"Saying it like it is"
We have witnessed in our media some very hurtful things being said as part of what has been described as a 'rancourous' US presidential race - on both sides of the debate. Whilst honesty can be a highly valuable and helpful trait, it can also be deeply hurtful to the recipient(s). So, the polarity is either to distort or mask the truth, or to 'say it like it is' without consideration for the recipients, and what it is we want to achieve by speaking our truth as we experience it.
Autumn is sometimes considered a time for reflection - for gathering in and taking stock. In the group I run, honesty and openness are encouraged as and when members feel ready enough to take the risk. Support if offered for this to be done in a thoughtful way, so that others can learn from what is being communicated - to learn from each other both what is spoken and how it is spoken - so that the degree of wounding can be contained and reflections and learning emerge from the experience of the sharing of individual thoughts and feelings. In other words, honesty is not diluted, but communicated in a way that can be clear, helpful and engaging.

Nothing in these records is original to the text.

Definition Image_save (image : Image) (fmt : string) : exn + bytes :=
  let '(width, height) := size image in
  match Byte.of_N (Z.to_N width), Byte.of_N (Z.to_N height) with
  | Some w, Some h => inr [magic; w; h]
  | _, _ => inl (PyErr OSError "image too large for the container")
  end.

Definition remove (image : Image) (kwargs : rembg_kwargs) : exn + Image :=
  inr {| format := None; size := size image |}.

Definition clock (n : nat) : Z := Z.of_nat n.

Definition round (x : Z) (ndigits : Z) : Z := x.

Definition str_float (x : Z) : string := str_int x.

Definition str_UnicodeEncodeError (s : string) : string :=
  "'latin-1' codec can't encode characters: ordinal not in range(256)".


Definition repr_SUPPORTED_FORMATS : string := "{'PNG', 'JPEG', 'JPG', 'WEBP', 'BMP'}".

Definition world0 : World := {| ticks := 0; model_calls := []; log := [] |}.

End Stub.

(** ** [app/services/image_processor.py] *)

Definition SUPPORTED_FORMATS : list string := ["PNG"; "JPEG"; "JPG"; "WEBP"; "BMP"].

Definition MAX_IMAGE_SIZE : Z := 4096 * 4096.

Definition too_small_message : string := "Image trop petite (minimum 10x10 pixels)".

Section Facade.

(** How Python prints the set [SUPPORTED_FORMATS]; the order of a set of
    strings changes from one interpreter run to the next. *)
Variable repr_SUPPORTED_FORMATS : string.

(** [float], subtraction on it and the built-in [round(x, ndigits)]. *)
Variable pyfloat : Type.
Variable float_sub : pyfloat -> pyfloat -> pyfloat.
Variable round : pyfloat -> Z -> pyfloat.

(** The wall clock: what the n-th call of [time.time()] returns. *)
Variable clock : nat -> pyfloat.

(** PIL: [Image.open(io.BytesIO(b))], [image.load()] and
    [image.save(buffer, format=f)] followed by [buffer.getvalue()]. *)
Variable Image_open : bytes -> exn + Image.
Variable Image_load : Image -> exn + unit.
Variable Image_save : Image -> string -> exn + bytes.

(** rembg: [remove(image, **kwargs)]. *)
Variable remove : Image -> rembg_kwargs -> exn + Image.

Local Open Scope py_scope.

Definition time_time : M pyfloat :=
  fun w => (inr (clock (ticks w)),
            {| ticks := S (ticks w);
               model_calls := model_calls w;
               log := log w |}).

(** A call of the model: it is recorded, then returns or raises. *)
Definition call_remove (image : Image) (kwargs : rembg_kwargs) : M Image :=
  fun w => (remove image kwargs,
            {| ticks := ticks w;
               model_calls := model_calls w ++ [{| call_image := image; call_kwargs := kwargs |}];
               log := log w |}).

(** [ImageProcessingService.validate_image]. *)
Definition validate_image (image : Image) : bool * option string :=
  if match format image with
     | Some f => negb (in_set f SUPPORTED_FORMATS)
     | None => false
     end
  then (false, Some ("Format " ++ str_optional (format image)
                     ++ " non supporté. Formats acceptés : " ++ repr_SUPPORTED_FORMATS))
  else
    let '(width, height) := size image in
    if (width * height >? MAX_IMAGE_SIZE)%Z
    then (false, Some ("Image trop grande (" ++ str_int width ++ "x" ++ str_int height
                       ++ "). Maximum : " ++ str_int MAX_IMAGE_SIZE ++ " pixels"))
    else if (width <? 10)%Z || (height <? 10)%Z
    then (false, Some too_small_message)
    else (true, None).

(** The keyword arguments of the call made when [post_process] is set. *)
Definition alpha_matting_kwargs : rembg_kwargs :=
  {| alpha_matting := Some true;
     alpha_matting_foreground_threshold := Some 240%Z;
     alpha_matting_background_threshold := Some 10%Z;
     alpha_matting_erode_size := Some 10%Z |}.

(** [ImageProcessingService.remove_background]. *)
Definition remove_background (input_image : Image) (post_process : bool)
  : M (Image * pyfloat) :=
  let '(is_valid, error_msg) := validate_image input_image in
  if negb is_valid then
    logger ERROR ;;;
    raise (PyErr ValueError (str_optional error_msg))
  else
    logger INFO ;;;
    start_time <- time_time ;;
    try_except
      (output_image <- (if post_process
                        then call_remove input_image alpha_matting_kwargs
                        else call_remove input_image no_kwargs) ;;
       end_time <- time_time ;;
       logger INFO ;;;
       ret (output_image, float_sub end_time start_time))
      (fun e =>
         logger ERROR ;;;
         raise (PyErr Exception ("Échec du traitement d'image : " ++ str_exn e))).

(** [ImageProcessingService.image_to_base64]. *)
Definition image_to_base64 (image : Image) (fmt : string) : exn + string :=
  match Image_save image fmt with
  | inl e => inl e
  | inr image_bytes => inr (b64encode image_bytes)
  end.

(** [ImageProcessingService.base64_to_image]. *)
Definition base64_to_image (base64_string : string) : M Image :=
  try_except
    (image_bytes <- lift (b64decode base64_string) ;;
     image <- lift (Image_open image_bytes) ;;
     lift (Image_load image) ;;;
     ret image)
    (fun e =>
       logger ERROR ;;;
       raise (PyErr ValueError ("Impossible de convertir le base64 en image : " ++ str_exn e))).

(** [ImageProcessingService.image_to_bytes]. *)
Definition image_to_bytes (image : Image) (fmt : string) : exn + bytes :=
  Image_save image fmt.

(** ** [app/models/schemas.py] *)

(** [ImageProcessRequest.validate_base64], run when a request is built. *)
Definition validate_base64 (v : string) : exn + string :=
  match b64decode v with
  | inl _ => inl (PyErr ValueError "Le base64 fourni est invalide")
  | inr _ => inr v
  end.

(** [ImageProcessResponse]. *)
Record ImageProcessResponse := {
  success : bool;
  response_output_format : OutputFormat;
  image_data : option string;
  processing_time : pyfloat;
  original_size : Z * Z;
  message : option string
}.

(** ** [app/routers/background.py] *)

(** The [try] block of [remove_background_base64]. *)
Definition remove_background_base64_body (request : ImageProcessRequest)
  : M ImageProcessResponse :=
  logger INFO ;;;
  input_image <- base64_to_image (image_base64 request) ;;
  result <- remove_background input_image (post_process request) ;;
  let '(output_image, elapsed) := result in
  data <- (if OutputFormat_eqb (output_format request) BASE64
           then lift (image_to_base64 output_image "PNG")
           else if OutputFormat_eqb (output_format request) URL
           then raise (HTTPException HTTP_501_NOT_IMPLEMENTED
                  "Le format 'url' n'est pas encore implémenté. Utilisez 'base64' ou 'binary'.")
           else lift (image_to_base64 output_image "PNG")) ;;
  ret {| success := true;
         response_output_format := output_format request;
         image_data := Some data;
         processing_time := round elapsed 3;
         original_size := size input_image;
         message := Some "Image traitée avec succès" |}.

(** The two [except] clauses of [remove_background_base64], [ValueError]
    first, then [Exception]. *)
Definition remove_background_base64_except (e : exn) : M ImageProcessResponse :=
  if isinstance_ValueError e then
    logger ERROR ;;;
    raise (HTTPException HTTP_400_BAD_REQUEST (str_exn e))
  else
    logger ERROR ;;;
    raise (HTTPException HTTP_500_INTERNAL_SERVER_ERROR
             ("Erreur lors du traitement de l'image : " ++ str_exn e)).

(** [remove_background_base64]: the body under its [except] clauses. *)
Definition remove_background_base64 (request : ImageProcessRequest)
  : M ImageProcessResponse :=
  try_except (remove_background_base64_body request) remove_background_base64_except.

(** [str(x)] for a [float]. *)
Variable str_float : pyfloat -> string.

(** What the file endpoint reads of FastAPI's [UploadFile]: its name, its
    declared type and the bytes [await file.read()] returns. *)
Record UploadFile := {
  filename : option string;
  content_type : option string;
  contents : bytes
}.

(** [fastapi.responses.Response]; [headers] in the order the code gives them. *)
Record Response := {
  content : bytes;
  media_type : string;
  headers : list (string * string)
}.

(** The message of the [UnicodeEncodeError] that [s.encode("latin-1")]
    raises on [s]. *)
Variable str_UnicodeEncodeError : string -> string.

(** [s.encode("latin-1")] works out: every character of [s] is at most
    U+00FF. In UTF-8 these are the characters whose bytes are all below
    0xC4 (one byte below 0x80, or the lead byte 0xC2 or 0xC3 and a
    continuation byte). *)
Definition latin1_encodable (s : string) : bool :=
  all_chars (fun c => (N_of_ascii c <? 196)%N) s.

Definition encode_latin1 (s : string) : exn + unit :=
  if latin1_encodable s then inr tt
  else inl (PyErr UnicodeEncodeError (str_UnicodeEncodeError s)).

(** Starlette's [Response.init_headers]: each header name and value is
    encoded as latin-1, in order. The names are put in lower case first,
    which leaves the ASCII names of this code as encodable as they were. *)
Fixpoint init_headers (headers : list (string * string)) : exn + unit :=
  match headers with
  | [] => inr tt
  | (name, value) :: rest =>
      match encode_latin1 name with
      | inl e => inl e
      | inr _ =>
          match encode_latin1 value with
          | inl e => inl e
          | inr _ => init_headers rest
          end
      end
  end.

(** [Response(content=..., media_type=..., headers=...)]: the headers
    given are encoded, then the content type. *)
Definition Response_init (content : bytes) (media_type : string)
    (headers : list (string * string)) : exn + Response :=
  match init_headers headers with
  | inl e => inl e
  | inr _ =>
      match encode_latin1 media_type with
      | inl e => inl e
      | inr _ => inr {| content := content; media_type := media_type; headers := headers |}
      end
  end.

(** The [try] block of [remove_background_file]. The image is opened by
    [Image.open] alone: this endpoint does not call [image.load()]. *)
Definition remove_background_file_body (file : UploadFile) (post_process : bool)
  : M Response :=
  logger INFO ;;;
  input_image <- lift (Image_open (contents file)) ;;
  result <- remove_background input_image post_process ;;
  let '(output_image, elapsed) := result in
  output_bytes <- lift (image_to_bytes output_image "PNG") ;;
  logger INFO ;;;
  lift (Response_init output_bytes "image/png"
          [("Content-Disposition",
            "attachment; filename=nobg_" ++ str_optional (filename file));
           ("X-Processing-Time", str_float (round elapsed 3))]).

(** The two [except] clauses of [remove_background_file]. *)
Definition remove_background_file_except (e : exn) : M Response :=
  if isinstance_ValueError e then
    logger ERROR ;;;
    raise (HTTPException HTTP_400_BAD_REQUEST (str_exn e))
  else
    logger ERROR ;;;
    raise (HTTPException HTTP_500_INTERNAL_SERVER_ERROR
             ("Erreur lors du traitement du fichier : " ++ str_exn e)).

(** [remove_background_file]: the body under its [except] clauses. *)
Definition remove_background_file (file : UploadFile) (post_process : bool)
  : M Response :=
  try_except (remove_background_file_body file post_process) remove_background_file_except.

(** ** Vocabulary of the properties *)

(** The format tag is absent or one of the supported ones. *)
Definition supported_or_absent (image : Image) : Prop :=
  match format image with
  | Some f => In f SUPPORTED_FORMATS
  | None => True
  end.

(** The reasons the validator gives, told apart by how the message starts. *)
Definition is_too_large_reason (msg : string) : bool := String.prefix "Image trop grande" msg.

Definition is_too_small_reason (msg : string) : bool := String.prefix "Image trop petite" msg.

Definition is_format_reason (msg : string) : bool := String.prefix "Format " msg.

(** The world after one more log record. *)
Definition logged (level : LogLevel) (w : World) : World :=
  {| ticks := ticks w; model_calls := model_calls w; log := log w ++ [level] |}.

(** The world after the invoker's call of the model: one info record, one
    clock read, the call. *)
Definition model_called (input_image : Image) (kwargs : rembg_kwargs) (w : World) : World :=
  {| ticks := S (ticks w);
     model_calls := model_calls w ++ [{| call_image := input_image; call_kwargs := kwargs |}];
     log := log w ++ [INFO] |}.

(** Some character of the text is not ASCII. *)
Definition has_non_ascii (s : string) : Prop :=
  exists c, In c (list_ascii_of_string s) /\ is_ascii c = false.

(** Some character of the text is outside the base64 alphabet. *)
Definition has_non_alphabet (s : string) : Prop :=
  exists c, In c (list_ascii_of_string s) /\ in_base64_alphabet c = false.

(** The character is one of the 64 digits of base64. *)
Definition is_base64_digit (c : ascii) : bool :=
  match binascii.a2b c with
  | Some _ => true
  | None => false
  end.

(** The outcome is an HTTP error of status 400 or 500. *)
Definition client_or_server_error {A} (r : exn + A) : Prop :=
  exists status detail,
    r = inl (HTTPException status detail) /\ (status = 400%Z \/ status = 500%Z).

(** ** Facts on the base64 codec *)

Lemma in_byte_values (n : N) : (n < 256)%N -> In n byte_values.
Proof.
  intros H. unfold byte_values. apply in_map_iff.
  exists (N.to_nat n). split; [apply N2Nat.id | apply in_seq; lia].
Qed.

Lemma to_N_lt_256 (x : byte) : (Byte.to_N x < 256)%N.
Proof. pose proof (Byte.to_N_bounded x). lia. Qed.

(** A property of one or two bytes that a boolean function decides holds as
    soon as the function accepts all byte values. *)
Lemma forall_byte (P : N -> bool) :
  forallb P byte_values = true -> forall x : byte, P (Byte.to_N x) = true.
Proof.
  intros H x. rewrite forallb_forall in H.
  apply H, in_byte_values, to_N_lt_256.
Qed.

Lemma forall_byte2 (P : N -> N -> bool) :
  forallb (fun a => forallb (P a) byte_values) byte_values = true ->
  forall x y : byte, P (Byte.to_N x) (Byte.to_N y) = true.
Proof.
  intros H x y. rewrite forallb_forall in H.
  specialize (H _ (in_byte_values _ (to_N_lt_256 x))).
  rewrite forallb_forall in H.
  apply H, in_byte_values, to_N_lt_256.
Qed.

Over recent weeks, we have seen this becoming more foreground in certain sections of national and international media. 'Hate Crimes' and political rhetoric that can be perceived as promulgating or legitimising hateful and vengeful acts. Perhaps this can relieve - albeit transitory - internalised and archaic feelings of anger and hurt? There are, no doubt, existential concerns that can be usefully acknowledged and addressed, rather than contributing towards a culture of scapegoating which, history has shown, seems to become more foreground when the percieved experience of our environment is one of material discomfort and increasingly insecure and uncertain about what the future holds for us and the ones we are most concerned and preoccupied about.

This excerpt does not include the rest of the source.